(* ===== verification/NodeTheorems.v ===== *)
(** * NodeTheorems: the properties of the node

    Commands are answered in the order they were given and no call twice, queries when the trip
    controller is done with them; the trip controller sees the
    commands in that order and the node passes on what it does; before [initialize]'s handler has
    run everything is refused; a node constructed from the map files never throws. *)

From S2P Require Export TripQueries NodeFacts.
Import Controller.

Section Theorems.
Context {Mp : Type} `{RouteMap Mp} `{Clocks} `{AutowareMsgs} {Laws : RouteMapLaws Mp}.
Implicit Types (n : Node Mp) (c : TripController).

(** ** Answers *)

Definition answered (e : Event) : option nat :=
  match e with Answer k _ | StatusAnswer k _ => Some k | _ => None end.
Definition asks_for (a : Action) : option nat :=
  match a with
  | CallStartTrip cb | CallMove cb | CallGoToPickup cb | CallHandleMoveCommand cb
  | CallGetTripStatus cb => cb
  | _ => None
  end.

Lemma omap_none {A B C} (f : B → option C) (g : A → list B) (l : list A) :
  (∀ a, omap f (g a) = []) → omap f (l ≫= g) = [].
Proof. intros Hg. induction l as [|a l IH]; [done|]. cbn. by rewrite omap_app, Hg. Qed.

Lemma react_no_answer n o : omap answered (react n o) = [].
Proof.
  destruct o; cbn; try done; unfold onTripStateChanged; rewrite ?omap_app; repeat case_match; done.
Qed.

Lemma job_answered n c j : omap answered (job_answer n c j) = option_list (job_cb j).
Proof. by destruct j as [|[]|[]|[]|[]| |[]| | |]. Qed.
Lemma refusal_answered j : omap answered (refusal j) = option_list (job_cb j).
Proof. by destruct j as [|[]|[]|[]|[]| |[]| |? ? []|]. Qed.

Lemma posted_asks a n : is_post a → omap job_cb (posted a n) = option_list (asks_for a).
Proof.
  destruct a as [|[]|[]|[]|[]| |[]|? ? ?|?|?| |?|?]; intros Ha; try done; cbn; by case_match.
Qed.

Lemma act_cases (P : Action → Prop) :
  (∀ a, is_post a → P a) → P CallInitialize → (∀ env, P (RunNext env)) → ∀ a, P a.
Proof. intros Hp Hi Hr []; try (by apply Hp); [exact Hi|apply Hr]. Qed.

Lemma omap_cons_app {A B} (f : A → option B) a l : omap f (a :: l) = option_list (f a) ++ omap f l.
Proof. cbn. by destruct (f a). Qed.

Lemma act_answers a n :
  node_inv n →
  omap answered (outputs (act a) n) ++ omap job_cb (strand_ (final (act a) n)) =
  omap job_cb (strand_ n) ++ option_list (asks_for a).
Proof.
  intros Hn. revert a. apply act_cases; [intros a Ha| |intros env].
  - destruct (act_posts a n Ha) as (_ & -> & _ & _ & ->). by rewrite omap_app, posted_asks.
  - destruct (initialize_posts n) as (-> & _ & -> & _). by rewrite omap_app.
  - rewrite app_nil_r.
    destruct (strand_ n) as [|j q] eqn:Hs; [|destruct (io_thread_ n) eqn:Hi].
    1,3: unfold outputs, final; rewrite run_next_idle by tauto; cbn -[omap]; by rewrite Hs.
    rewrite omap_cons_app.
    destruct (run_next_ran env n j q Hn Hs Hi)
      as [_ [(-> & -> & ->)|[(_ & _ & -> & ->)|(c & _ & _ & _ & -> & ->)]]].
    + by rewrite omap_none by (intros; apply react_no_answer).
    + by rewrite refusal_answered.
    + by rewrite omap_app, omap_none, job_answered by (intros; apply react_no_answer).
Qed.

(** ** Answers to queries

    A query is answered when the trip controller is done with it, so these answers are counted, one
    callback at a time. *)

Definition eta_call (a : Action) : option nat :=
  match a with CallQueryEta _ _ cb => cb | _ => None end.
Definition eta_job (j : Job) : option nat :=
  match j with JQueryEta _ _ cb => cb | _ => None end.
Definition eta_answer (e : Event) : option nat :=
  match e with EtaAnswer k _ => Some k | _ => None end.
(** How often the callback [k] occurs. *)
Definition occurs {A} (f : A → option nat) (k : nat) (l : list A) : nat :=
  length (filter (λ a, f a = Some k) l).

(** The query the trip controller holds is for [k]. *)
Definition query_held (k : nat) n : nat :=
  match trip_ctrl_ n with Some c => pending_c k c | None => 0 end.
(** A cancellation and a second initialisation forget the query the trip controller holds. *)
Definition forgets (k : nat) (a : Action) n : nat :=
  match a, strand_ n with
  | RunNext _, (JCancel | JInitialize) :: _ => if io_thread_ n then query_held k n else 0
  | _, _ => 0
  end.
Fixpoint forgotten (k : nat) (l : list Action) n : nat :=
  match l with
  | [] => 0
  | a :: l' => forgets k a n + forgotten k l' (final (act a) n)
  end.

Lemma occurs_app {A} (f : A → option nat) k l l' :
  occurs f k (l ++ l') = (occurs f k l + occurs f k l')%nat.
Proof. unfold occurs. by rewrite filter_app, length_app. Qed.
Lemma occurs_cons {A} (f : A → option nat) k a l :
  occurs f k (a :: l) = (occurs f k [a] + occurs f k l)%nat.
Proof. by rewrite <- (occurs_app f k [a] l). Qed.
Lemma occurs_none {A} (f : A → option nat) k l : Forall (λ a, f a = None) l → occurs f k l = 0%nat.
Proof.
  unfold occurs. induction 1 as [|a l Ha _ IH]; [done|].
  rewrite filter_cons_False; [done|]. by rewrite Ha.
Qed.

Lemma react_answers k n (out : list Output) : occurs eta_answer k (out ≫= react n) = replies k out.
Proof.
  induction out as [|o out IH]; [done|]. cbn [mbind list_bind].
  rewrite occurs_app, IH, replies_cons. f_equal.
  destruct o as [| | | |p q st| | |k' r]; try done.
  - rewrite occurs_none; [done|]. cbn. unfold onTripStateChanged.
    repeat (apply Forall_app; split); repeat case_match; by repeat constructor.
  - by cbn; destruct (arrival_callback_ n).
  - by cbn; destruct (arrival_callback_ n).
  - unfold occurs. cbn [react]. rewrite filter_cons. cbn [eta_answer reply_to].
    destruct (decide (Some k' = Some k)), (bool_decide_reflect (k' = k)); naive_solver.
Qed.

Lemma job_answer_eta k n c j : occurs eta_answer k (job_answer n c j) = 0%nat.
Proof. by destruct j as [|[]|[]|[]|[]| |[]| | |]. Qed.
Lemma refusal_eta k j : occurs eta_answer k (refusal j) = occurs eta_job k [j].
Proof.
  destruct j as [|[]|[]|[]|[]| |[]| |? ? [k'|]|]; try done. cbn [refusal].
  unfold occurs. rewrite !filter_cons. cbn. by destruct (decide _).
Qed.
Lemma job_inputs_asked k env n j : asked k (job_inputs env n j) = occurs eta_job k [j].
Proof.
  destruct j as [| | | | | | | |s g cb|m]; try done.
  - unfold asked. cbn [job_inputs]. rewrite sum_list_with_app. by repeat case_match.
  - unfold asked, occurs. cbn [job_inputs]. rewrite filter_cons. cbn.
    destruct cb as [k'|]; [|by rewrite decide_False].
    destruct (decide (Some k' = Some k)), (bool_decide_reflect (k' = k)); naive_solver.
  - by destruct m.
Qed.
Lemma job_inputs_dropped k env n j (w : World Mp) :
  dropped k (job_inputs env n j) w = match j with JCancel => pending k w | _ => 0 end%nat.
Proof.
  destruct j as [| | | | | | | |s g cb|m]; try done; [|by destruct m].
  cbn [job_inputs]. by repeat case_match.
Qed.
Lemma boot_no_reply k (w : World Mp) :
  query_cb_ (ctrl w) = None →
  replies k (outputs boot_op w) = 0%nat ∧ pending k (final boot_op w) = 0%nat.
Proof.
  intros Hq. pose proof (conserves_boot k w) as Hc. unfold wp in Hc.
  assert (Hp : pending k w = 0%nat) by (unfold pending, pending_c; by rewrite Hq).
  rewrite Hp in Hc. lia.
Qed.

Lemma posted_eta k a n : is_post a → occurs eta_job k (posted a n) = occurs eta_call k [a].
Proof.
  destruct a; intros Ha; try done; cbn [posted].
  all: try by case_match. unfold occurs. rewrite !filter_cons. cbn. by destruct (decide _).
Qed.

Lemma query_put k (w : World Mp) n : query_held k (put_world w n) = pending k w.
Proof. done. Qed.
Lemma strand_put (w : World Mp) n : strand_ (put_world w n) = strand_ n.
Proof. done. Qed.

◆ ◆ ◆ ◆ ◆

▶ _DESCRIPTION OF THE TASK_: Scan the material above for the string "Event" and report each line where you find it.

▶ _RESPONSE_:
Definition answered (e : Event) : option nat :=
Definition eta_answer (e : Event) : option nat :=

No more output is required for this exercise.